Information on the amount of crowd-out associated with policies to expand insurance coverage comes primarily from analyses of occasions during the late 1980s and early 1990s when states extended Medicaid coverage to pregnant women and children with income above the federal poverty line.(12) According to those analyses, an estimated 10 percent to 25 percent of the people who were enrolled in Medicaid when eligibility expanded would have otherwise been covered by private insurance.(13) The variation in the estimates arises to some extent from the use of different methods in measuring the effect. Such estimates may also vary because of differences in the types of people eligible for the public programs being measured. In particular, crowd-out rates increase as programs extend the level of income that enrollees may have, as the eligible population includes an increasing share of people who have private insurance instead of no insurance.

Finally, incremental reforms probably cannot provide insurance for everyone, and attempting to achieve 100 percent coverage would be very expensive. As an alternative, policymakers could consider policies aimed at expanding insurance coverage in conjunction with policies to strengthen the system through which the uninsured receive medical care--for example, through increased funding of community health centers and public hospitals.


1.  Congressional Budget Office, How Many People Lack Health Insurance and for How Long? (May 2003).
2.  Agency for Health Care Research and Quality, The Uninsured in America--1996-2002, Statistical Brief No. 24, available at www.ahrq.gov.
3.  Congressional Budget Office, How Many People Lack Health Insurance and for How Long?
4.  See, for example, Bowen Garrett, Len M. Nichols, and Emily K. Greenman, Workers Without Health Insurance: Who Are They and How Can Policy Reach Them? (Washington, D.C.: Urban Institute, 2001).
5.  Genevieve Kenney, Jennifer Haley, and Alexandra Tebay, "Children's Insurance Coverage and Service Use Improve," Snapshots of America's Families, vol. 3, no. 1 (Washington, D.C.: Urban Institute, July 2003).

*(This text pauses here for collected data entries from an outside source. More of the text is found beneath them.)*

Lemma split_on_app (c : ascii) (a b : string) :
  contains c a = false -> split_on c (a ++ String c b) = a :: split_on c b.
Proof.
  induction a as [|x a IH]; cbn [contains]; intros H.
  - simpl. now rewrite Ascii.eqb_refl.
  - apply orb_false_iff in H as [Hx Ha]. simpl. now rewrite Hx, (IH Ha).
Qed.

(** Splitting the joined text gives the lines back, when none holds a line
    break. *)
Lemma split_join (ls : list string) :
  ls <> [] ->
  Forall (fun line => contains LF line = false) ls ->
  split_on LF (join (chr LF) ls) = ls.
Proof.
  induction ls as [|l ls IH]; [contradiction|]. intros _ Hall.
  inversion Hall as [|? ? Hl Hls]; subst.
  destruct ls as [|l' ls].
  - cbn [join]. now apply split_on_unbroken.
  - change (join (chr LF) (l :: l' :: ls))
      with (l ++ String LF (join (chr LF) (l' :: ls))).
    rewrite (split_on_app LF l _ Hl), IH; [reflexivity|discriminate|assumption].
Qed.

Lemma ok_inj {A : Type} (a b : A) : Ok a = Ok b -> a = b.
Proof. intros H. now injection H. Qed.

Ltac unbroken_branch H Hok Hf :=
  unfold is_kind in H; unfold walk_event in Hok; rewrite H in Hok;
  rewrite H in Hf;
  cbn [eq_str String.eqb Ascii.eqb Bool.eqb andb] in Hok, Hf.

Ltac extend_unbroken Hst :=
  cbn [Diagram.append lines]; rewrite <- ?app_assoc;
  apply Forall_app; split; [exact Hst|]; unbroken.

(** A step of the walk writes no line break, when the fields that it writes
    as they are hold none. *)
Lemma walk_event_unbroken (event : json) (st st' : walk_state) :
  walk_event event st = Ok st' ->
  fields_unbroken event = true ->
  Forall (fun line => contains LF line = false) (lines st) ->
  Forall (fun line => contains LF line = false) (lines st').
Proof.
  intros Hok Hf Hst. destruct event as [| | | | |ev]; try discriminate.
  unfold fields_unbroken in Hf.
  destruct (kind_cases ev) as [H|[H|[H|[H|[H|[H|H]]]]]].
  - unbroken_branch H Hok Hf. unfold on_user_input in Hok.
    destruct (get ev "content" (JStr EmptyString)); try discriminate.
    cbn [call_escape_text bind] in Hok. apply ok_inj in Hok; subst st'.
    extend_unbroken Hst.
  - unbroken_branch H Hok Hf. apply negb_true_iff in Hf.
    unfold on_llm_request in Hok.
    destruct (in_turn st); apply ok_inj in Hok; subst st'; [|exact Hst].
    extend_unbroken Hst. now rewrite Hf.
  - unbroken_branch H Hok Hf. unfold on_tool_call in Hok.
    destruct (eq_str (get ev "tool_name" (JStr EmptyString)) "memory");
      [|apply ok_inj in Hok; subst st'; exact Hst].
    destruct (get ev "parameters" (JDict [])) as [| | | | |params];
      try discriminate.
    cbn [items bind] in Hok. apply ok_inj in Hok; subst st'.
    apply andb_true_iff in Hf as [Hcmd Hparams].
    apply negb_true_iff in Hcmd, Hparams.
    extend_unbroken Hst; now rewrite ?Hcmd, ?Hparams.
  - unbroken_branch H Hok Hf. unfold on_tool_result in Hok.
    destruct (eq_str (get ev "tool_name" (JStr EmptyString)) "memory");
      [|apply ok_inj in Hok; subst st'; exact Hst].
    destruct (truthy (get ev "success" (JBool true))).
    + destruct (get ev "result" (JStr EmptyString)); try discriminate.
      cbn [call_escape_text bind] in Hok. apply ok_inj in Hok; subst st'.
      extend_unbroken Hst.
    + destruct (if truthy (get ev "error" JNull)
                then get ev "error" JNull else JStr "Error"); try discriminate.
      cbn [call_escape_text bind] in Hok. apply ok_inj in Hok; subst st'.
      extend_unbroken Hst.
  - unbroken_branch H Hok Hf. unfold on_llm_response in Hok.
    destruct (get ev "content" (JStr EmptyString)); try discriminate.
    cbn [call_escape_text bind append in_turn lines turn_number] in Hok.
    destruct (in_turn st); apply ok_inj in Hok; subst st'; extend_unbroken Hst.
  - unbroken_branch H Hok Hf. unfold on_error in Hok.
    destruct (get ev "message" (JStr "Unknown error")); try discriminate.
    cbn [call_escape_text bind] in Hok. apply ok_inj in Hok; subst st'.
    extend_unbroken Hst.
  - rewrite (walk_event_unrecognized (JDict ev) st) in Hok
      by (unfold unrecognized; now rewrite H).
    apply ok_inj in Hok; subst st'. exact Hst.
Qed.

Lemma walk_unbroken (events : list json) (st st' : walk_state) :
  walk events st = Ok st' ->
  forallb fields_unbroken events = true ->
  Forall (fun line => contains LF line = false) (lines st) ->
  Forall (fun line => contains LF line = false) (lines st').
Proof.
  revert st. induction events as [|event rest IH]; intros st Hok Hf Hst;
    cbn [walk forallb] in Hok, Hf.
  - now injection Hok as <-.
  - apply andb_true_iff in Hf as [Hf1 Hf2].
    destruct (walk_event event st) as [mid|e] eqn:Hev; [|discriminate].
    cbn [bind] in Hok.
    exact (IH mid Hok Hf2 (walk_event_unbroken _ _ _ Hev Hf1 Hst)).
Qed.

Lemma header_lines_unbroken (trace_data : list (string * json)) :
  header_unbroken trace_data = true ->
  Forall (fun line => contains LF line = false) (header trace_data).
Proof.
  unfold header_unbroken. intros H.
  apply andb_true_iff in H as [H Hm]. apply andb_true_iff in H as [Hs Ht].
  apply negb_true_iff in Hs, Ht, Hm.
  unfold header. unbroken; now rewrite ?Hs, ?Ht, ?Hm.
Qed.

(** The lines of a diagram returned are the lines that were joined, when the
    fields written as they are hold no line break. *)
Lemma text_lines_of_diagram (trace_data : list (string * json)) (events : list json)
      (diagram : string) :
  iterate (get trace_data "events" (JList [])) = Ok events ->
  header_unbroken trace_data = true ->
  forallb fields_unbroken events = true ->
  generate_mermaid_diagram (JDict trace_data) = Ok diagram ->
  generate_mermaid_lines (JDict trace_data) = Ok (text_lines diagram).
Proof.
  intros Hit Hh Hf Hgen. unfold generate_mermaid_diagram in Hgen.
  destruct (generate_mermaid_lines (JDict trace_data)) as [ls|e] eqn:Hls;
    [|discriminate].
  cbn [bind] in Hgen. injection Hgen as <-.
  unfold generate_mermaid_lines in Hls. rewrite Hit in Hls. cbn [bind] in Hls.
  destruct (walk events (mkWalk (header trace_data) 0 false)) as [st|e] eqn:Hw;
    [|discriminate].
  cbn [bind] in Hls. injection Hls as <-.
  pose proof (walk_unbroken _ _ _ Hw Hf (header_lines_unbroken _ Hh)) as Hst.
  unfold text_lines. rewrite split_join; [reflexivity| |].
  - unfold close_walk, footer. destruct (in_turn st), (lines st); discriminate.
  - unfold close_walk. apply Forall_app. split; [|unfold footer; unbroken].
    destruct (in_turn st); [|exact Hst].
    apply Forall_app. split; [exact Hst|unbroken].
Qed.

(** X3. In a diagram that the renderer returns for a record whose fields
    written as they are (the three fields of the header, the [tools] of an
    [llm_request], the [command] and the parameters of a call of the memory
    tool) hold no line break, the lines of the text are the header, a body
    and the footer; the body opens exactly one framed region per
    [user_input] event and never closes more regions than it opens. *)
Theorem framing_counts :
  forall (trace_data : list (string * json)) (events : list json) (diagram : string),
    iterate (get trace_data "events" (JList [])) = Ok events ->
    header_unbroken trace_data = true ->
    forallb fields_unbroken events = true ->
    generate_mermaid_diagram (JDict trace_data) = Ok diagram ->
    exists body,
      text_lines diagram = List.app (header trace_data) (List.app body footer)
      /\ count_line rect_line body = List.length (filter is_user_input events)
      /\ count_line end_line body <= count_line rect_line body
      /\ count_line rect_line (text_lines diagram) = count_line rect_line body
      /\ count_line end_line (text_lines diagram) = count_line end_line body.
Proof.
  intros trace_data events diagram Hit Hh Hf Hgen.
  apply (lines_framing trace_data events (text_lines diagram) Hit).
  now apply (text_lines_of_diagram trace_data events).
Qed.

Lemma framing_counts_witness :
  match generate_mermaid_diagram
          (JDict [ ("session_id", JStr "s1");
                   ("events", JList [ JDict sample_user_input; JDict sample_user_input;
                                      JDict sample_llm_response ]) ]) with
  | Ok diagram =>
      count_line rect_line (text_lines diagram) = 2
      /\ count_line end_line (text_lines diagram) <= 2
  | Raise _ => False
  end.
Proof.
  destruct (generate_mermaid_diagram _) as [diagram|e] eqn:Hgen;
    [|discriminate Hgen].
  destruct (framing_counts
              [ ("session_id", JStr "s1");
                ("events", JList [ JDict sample_user_input; JDict sample_user_input;
                                   JDict sample_llm_response ]) ]
              [ JDict sample_user_input; JDict sample_user_input;
                JDict sample_llm_response ]
              diagram eq_refl eq_refl eq_refl Hgen) as (body & _ & Hr & He & Hlr & Hle).
  rewrite Hlr, Hle. rewrite Hr in He. split; [exact Hr|exact He].
Defined.

(** Without the condition on the fields the count fails: a [command] that
    holds a line break followed by the text of a closing line gives a
    diagram with a closing line and no opening. *)
Lemma unescaped_command_breaks_framing :
  match generate_mermaid_diagram
          (JDict [ ("events", JList [ JDict sample_broken_tool_call ]) ]) with
  | Ok diagram =>
      count_line rect_line (text_lines diagram) = 0
      /\ count_line end_line (text_lines diagram) = 1
  | Raise _ => False
  end.
Proof. vm_compute. split; reflexivity. Qed.

(** X4. A line break in a text payload never breaks a line of the diagram:
    for an event whose payload the walk escapes (the content of [user_input]
    and [llm_response], the result or error of a [tool_result] of the memory
    tool, the message of [error]) the step succeeds and none of the lines it
    writes holds a line break. *)
Theorem escaped_lines_unbroken :
  forall (event : list (string * json)) (t : string) (budget : nat) (st : walk_state),
    escaped_payload event = Some (JStr t, budget) ->
    exists st' new,
      walk_event (JDict event) st = Ok st'
      /\ lines st' = List.app (lines st) new
      /\ new <> []
      /\ Forall (fun line => contains LF line = false) new.
Proof.
  intros ev t budget st Hp.
  destruct (kind_cases ev) as [H|[H|[H|[H|[H|[H|H]]]]]];
    unfold escaped_payload in Hp; try (unfold is_kind in H; rewrite H in Hp);
    cbn [eq_str String.eqb Ascii.eqb Bool.eqb andb] in Hp; try discriminate.
  - injection Hp as Hc _.
    rewrite (walk_event_user_input ev t st H Hc).
    do 2 eexists. split; [reflexivity|]. cbn [lines].
    split; [reflexivity|]. split; [discriminate|]. unbroken.
  - destruct (eq_str (get ev "tool_name" (JStr EmptyString)) "memory") eqn:Hname;
      [|discriminate].
    apply eq_str_true in Hname.
    assert (Hshown : (if truthy (get ev "success" (JBool true))
                      then get ev "result" (JStr EmptyString)
                      else if truthy (get ev "error" JNull)
                           then get ev "error" JNull
                           else JStr "Error") = JStr t).
    { destruct (truthy (get ev "success" (JBool true))); now injection Hp. }
    rewrite (walk_event_tool_result ev t st H Hname Hshown).
    do 2 eexists. split; [reflexivity|]. cbn [append lines].
    split; [reflexivity|]. split; [discriminate|].
    destruct (truthy (get ev "success" (JBool true))); unbroken.
  - injection Hp as Hc _.
    rewrite (walk_event_llm_response ev t st H Hc).
    do 2 eexists. split; [reflexivity|]. cbn [lines].
    split; [reflexivity|]. split; [discriminate|].
    destruct (in_turn st); unbroken.
  - injection Hp as Hc _.
    rewrite (walk_event_error ev t st H Hc).
    do 2 eexists. split; [reflexivity|]. cbn [append lines].
    split; [reflexivity|]. split; [discriminate|]. unbroken.
  - unfold recognized in H.
    repeat (apply orb_false_iff in H; destruct H as [H ?]).
    repeat match goal with
           | E : eq_str _ _ = false |- _ => rewrite E in Hp; clear E
           end.
    discriminate.
Qed.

6.  In principle, that provision also applies to SCHIP. However, seven states have placed caps on their enrollments in SCHIP because of budget shortfalls. See Vernon K. Smith and David M. Rousseau, "SCHIP Program Enrollment: June 2003 Update," Kaiser Commission on Medicaid and the Uninsured (Washington, D.C.: Henry J. Kaiser Family Foundation, December 2003).
7.  Researchers disagree about how the CPS estimates of the insured and uninsured should be interpreted. Like many health care analysts, CBO believes that those estimates provide a close approximation of the numbers at a specific point in time. See Congressional Budget Office, How Many People Lack Health Insurance and for How Long?
8.  The CPS estimates for 1987 to 2002 have been adjusted to account for changes that were made in the survey design during that period. The estimates are from Paul Fronstin, Sources of Health Insurance Coverage and Characteristics of the Uninsured: Analysis of the March 2003 Current Population Survey, Issue Brief No. 264 (Washington, D.C.: Employee Benefit Research Institute, December 2003).
9.  David M. Cutler, Employee Costs and the Decline in Health Insurance Coverage, Working Paper No. 9036 (Cambridge, Mass.: National Bureau of Economic Research, July 2002).
10.  Henry S. Farber and Helen Levy, "Recent Trends in Employer-Sponsored Health Insurance Coverage: Are Bad Jobs Getting Worse?" Journal of Health Economics, vol. 19, no. 1 (January 2000), pp. 93-119.
11.  Congressional Budget Office, Family Income of Unemployment Insurance Recipients (March 2004).
12.  No estimates of the crowd-out associated with tax inducements for insurance coverage are available.
13.  For a review of the literature on crowd-out, see Understanding the Dynamics of "Crowd-out": Defining Public/Private Coverage Substitution for Policy and Research (report prepared by the Academy for Health Services Research and Health Policy under The Robert Wood Johnson Foundation's Changes in Health Care Financing and Organization Program, June 2001).